• **How to complete this task**
Once you find the line containing "intros _. cbn." in the data below, copy it and each following line exactly, up to and including the line containing "rewrite drop_drop. replace", and nothing else.

——————————

Lemma snap_spec fuel scan pos :
  (length scan - pos <= fuel)%nat ->
  (pos <= snap fuel scan pos)%nat /\ continues scan (snap fuel scan pos) = false.
Proof.
  revert pos. induction fuel as [|fuel IH]; intros pos Hf; cbn [snap].
  - split; [done|]. unfold continues. by rewrite lookup_ge_None_2 by lia.
  - destruct (continues scan pos) eqn:E; [|done]. destruct (IH (pos + 1)%nat) as [H1 H2]; [lia|].
    split; [lia|done].
Qed.

(** Cuts ascend, and none splits a record. *)
Fixpoint good_cuts (scan : list named_entry) (prev : nat) (cuts : list nat) : Prop :=
  match cuts with
  | [] => True
  | c :: cs => (prev < c)%nat /\ continues scan c = false /\ good_cuts scan c cs
  end.

Lemma cut_loop_good fuel scan target pos prev :
  (0 < target)%nat -> (prev < pos)%nat -> good_cuts scan prev (cut_loop fuel scan target pos).
Proof.
  intros Ht. revert pos prev. induction fuel as [|fuel IH]; intros pos prev Hp; [done|]. cbn [cut_loop].
  destruct (Nat.ltb_spec pos (length scan)); [|done].
  destruct (snap_spec (length scan) scan pos) as [H1 H2]; [lia|]. cbn [good_cuts].
  split_and!; [lia|done|]. apply IH. lia.
Qed.

Lemma split_runs scan prev cuts :
  good_cuts scan prev cuts ->
  mjoin (map runs (split_at_cuts prev cuts (drop prev scan))) = runs (drop prev scan).
Proof.
  revert prev. induction cuts as [|c cs IH]; intros prev; cbn [split_at_cuts good_cuts].
  { intros _. cbn. apply app_nil_r. }
  intros (Hlt & Hc & Hcs). cbn [map].
  change (mjoin (?r :: ?rs)) with (r ++ mjoin rs).
  rewrite drop_drop. replace (prev + (c - prev))%nat with c by lia. rewrite IH by done.
  rewrite <- (take_drop (c - prev) (drop prev scan)) at 2. rewrite drop_drop.
  replace (prev + (c - prev))%nat with c by lia. symmetry. apply runs_app.
  intros x y Hx Hy. unfold continues in Hc.
  rewrite head_lookup, lookup_drop, Nat.add_0_r in Hy. rewrite Hy in Hc.
  assert (scan !! (c - 1)%nat = Some x) as Hx'; [|by rewrite Hx' in Hc].
  assert (c < length scan)%nat as Hcl by (by eapply lookup_lt_Some).
  rewrite last_lookup, length_take, length_drop in Hx.
  rewrite lookup_take_lt in Hx by lia. rewrite lookup_drop in Hx.
  rewrite <- Hx. f_equal. lia.
Qed.

Lemma aligned_runs scan workers :
  mjoin (map runs (record_aligned_split scan workers)) = runs scan.
Proof.
  unfold record_aligned_split. destruct (_ || _) eqn:E; [cbn; apply app_nil_r|].
  apply orb_false_iff in E as [E1%Nat.leb_gt E2%Nat.eqb_neq].
  assert (0 < div_ceil (length scan) workers)%nat.
  { unfold div_ceil. apply Nat.div_str_pos. lia. }
  apply (split_runs scan 0). apply cut_loop_good; lia.
Qed.

Section named_spec.
Context (data : Segments) (q : list f32) (score_fn : list f32 -> list f32 -> f32).
Context (min_score : option f32) (reduce : NamedReduce) (tok : nat -> nat -> bool) (k : nat).

Definition run_key (run : list named_entry) : item := default ([], []) (snd ∘ fst <$> head run).

(** A record's pooled score, when it reaches the minimum. *)
Definition run_score (run : list named_entry) : option (f32 * item) :=
  match pooled data q score_fn reduce run with
  | Some score => if reaches min_score score then Some (score, run_key run) else None
  | None => None
  end.

Lemma named_loop_offers fuel tk seen chunk t :
  named_loop data q score_fn min_score reduce fuel tk seen chunk t =
    Ok (offers item_cmp t (omap run_score (runs_fuel fuel chunk))) \/
  named_loop data q score_fn min_score reduce fuel tk seen chunk t = Err QCancelled /\ exists j, tk j = true.
Proof.
  revert seen chunk t. induction fuel as [|fuel IH]; intros seen chunk t; [by left|].
  destruct chunk as [|e rest]; [by left|]. cbn [named_loop runs_fuel].
  destruct ((_ =? 0)%nat && tk _) eqn:Et; [apply andb_prop in Et as [_ Et]; right; by eauto|].
  destruct (IH (S seen) (skip_while (same_record e) rest)
    (offer_run data q score_fn min_score reduce t e.1.2 (e :: take_while (same_record e) rest)))
    as [->|[-> Hex]]; [left|by right].
  f_equal. set (r := e :: _). set (rs := runs_fuel _ _).
  assert (run_score r = match pooled data q score_fn reduce r with
    | Some score => if reaches min_score score then Some (score, e.1.2) else None | None => None end) as Hr by done.
  change (omap run_score (r :: rs)) with
    (match run_score r with Some y => y :: omap run_score rs | None => omap run_score rs end).
  rewrite Hr. unfold offer_run. destruct (pooled _ _ _ _ _) as [score|]; [|done].
  by destruct (reaches min_score score).
Qed.

Lemma score_chunk_named_offers tk chunk :
  score_chunk_named data q score_fn min_score reduce tk chunk k =
    Ok (offers item_cmp (TopK_new k) (omap run_score (runs chunk))) \/
  score_chunk_named data q score_fn min_score reduce tk chunk k = Err QCancelled /\ exists j, tk j = true.
Proof. apply named_loop_offers. Qed.

(** The records of the scan are each one run. *)
Definition one_run_each (scan : list named_entry) : Prop := NoDup (map run_key (runs scan)).

Lemma run_scores_nodup rs : NoDup (map run_key rs) -> NoDup (omap run_score rs).*2.
Proof.
  induction rs as [|r rs IH]; [constructor|]. cbn [map]. intros [Hr Hrs]%NoDup_cons.
  change (omap run_score (r :: rs)) with
    (match run_score r with Some y => y :: omap run_score rs | None => omap run_score rs end).
  destruct (run_score r) as [y|] eqn:E; [|by apply IH]. cbn. apply NoDup_cons. split; [|by apply IH].
  assert (y.2 = run_key r) as ->.
  { unfold run_score in E. destruct (pooled _ _ _ _ _); [|done]. destruct (reaches _ _); [|done]. by injection E as <-. }
  contradict Hr. apply list_elem_of_fmap in Hr as ([s key] & E' & Hin). cbn in E'. subst key.
  apply list_elem_of_omap in Hin as (r' & Hr' & Es). unfold run_score in Es.
  destruct (pooled _ _ _ _ _); [|done]. destruct (reaches _ _); [|done]. injection Es as _ <-.
  by apply list_elem_of_fmap_2.
Qed.

Lemma named_serial_ranks scan :
  one_run_each scan ->
  ranks item_cmp tok (top item_cmp k (omap run_score (runs scan)))
    (score_chunk_named data q score_fn min_score reduce (tok 0%nat) scan k).
Proof.
  intros Hnd%run_scores_nodup. destruct (score_chunk_named_offers (tok 0%nat) scan) as [->|[-> [j Hj]]]; cbn.
  - by apply offers_top; try apply _.
  - split; [done|]. by exists 0%nat, j.
Qed.

Lemma named_parallel_ranks scan workers :
  one_run_each scan ->
  ranks item_cmp tok (top item_cmp k (omap run_score (runs scan)))
    (parallel_topk_grouped item_cmp tok scan workers k
       (fun tk chunk => score_chunk_named data q score_fn min_score reduce tk chunk k)).
Proof.
  intros Hnd%run_scores_nodup. unfold parallel_topk_grouped.
  set (shards := record_aligned_split scan workers).
  set (ls := map (fun c => omap run_score (runs c)) shards).
  assert (mjoin ls = omap run_score (runs scan)) as Hls.
  { rewrite <- (aligned_runs scan workers). unfold ls. fold shards.
    induction shards as [|c cs IH]; [done|].
    change (mjoin (map ?g (c :: cs))) with (g c ++ mjoin (map g cs)). by rewrite omap_app, IH. }
  pose proof (join_workers_spec
    (fun tk chunk => score_chunk_named data q score_fn min_score reduce tk chunk k)
    (fun c => offers item_cmp (TopK_new k) (omap run_score (runs c)))
    (fun tk p => score_chunk_named_offers tk p) tok 0 shards) as [->|[-> Hex]]; cbn [res_bind ranks]; [|done].
  assert (map (fun c => offers item_cmp (TopK_new k) (omap run_score (runs c))) shards =
    map (offers item_cmp (TopK_new k)) ls) as -> by (unfold ls; by rewrite map_map).
  rewrite (merge_top item_cmp k ls) by (by rewrite Hls). by rewrite Hls.
Qed.
End named_spec.

(** What a candidate scores, when it reaches the minimum. *)
Definition scored (data : Segments) (q : list f32) (score_fn : list f32 -> list f32 -> f32)
    (min_score : option f32) (e : scan_entry) : option (f32 * item) :=
  let score := score_fn q (segments_row e.1 data) in
  if below min_score score then None else Some (score, e.2).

——————————

• **Your solution**
  { intros _. cbn. apply app_nil_r. }
  intros (Hlt & Hc & Hcs). cbn [map].
  change (mjoin (?r :: ?rs)) with (r ++ mjoin rs).
  rewrite drop_drop. replace (prev + (c - prev))%nat with c by lia. rewrite IH by done.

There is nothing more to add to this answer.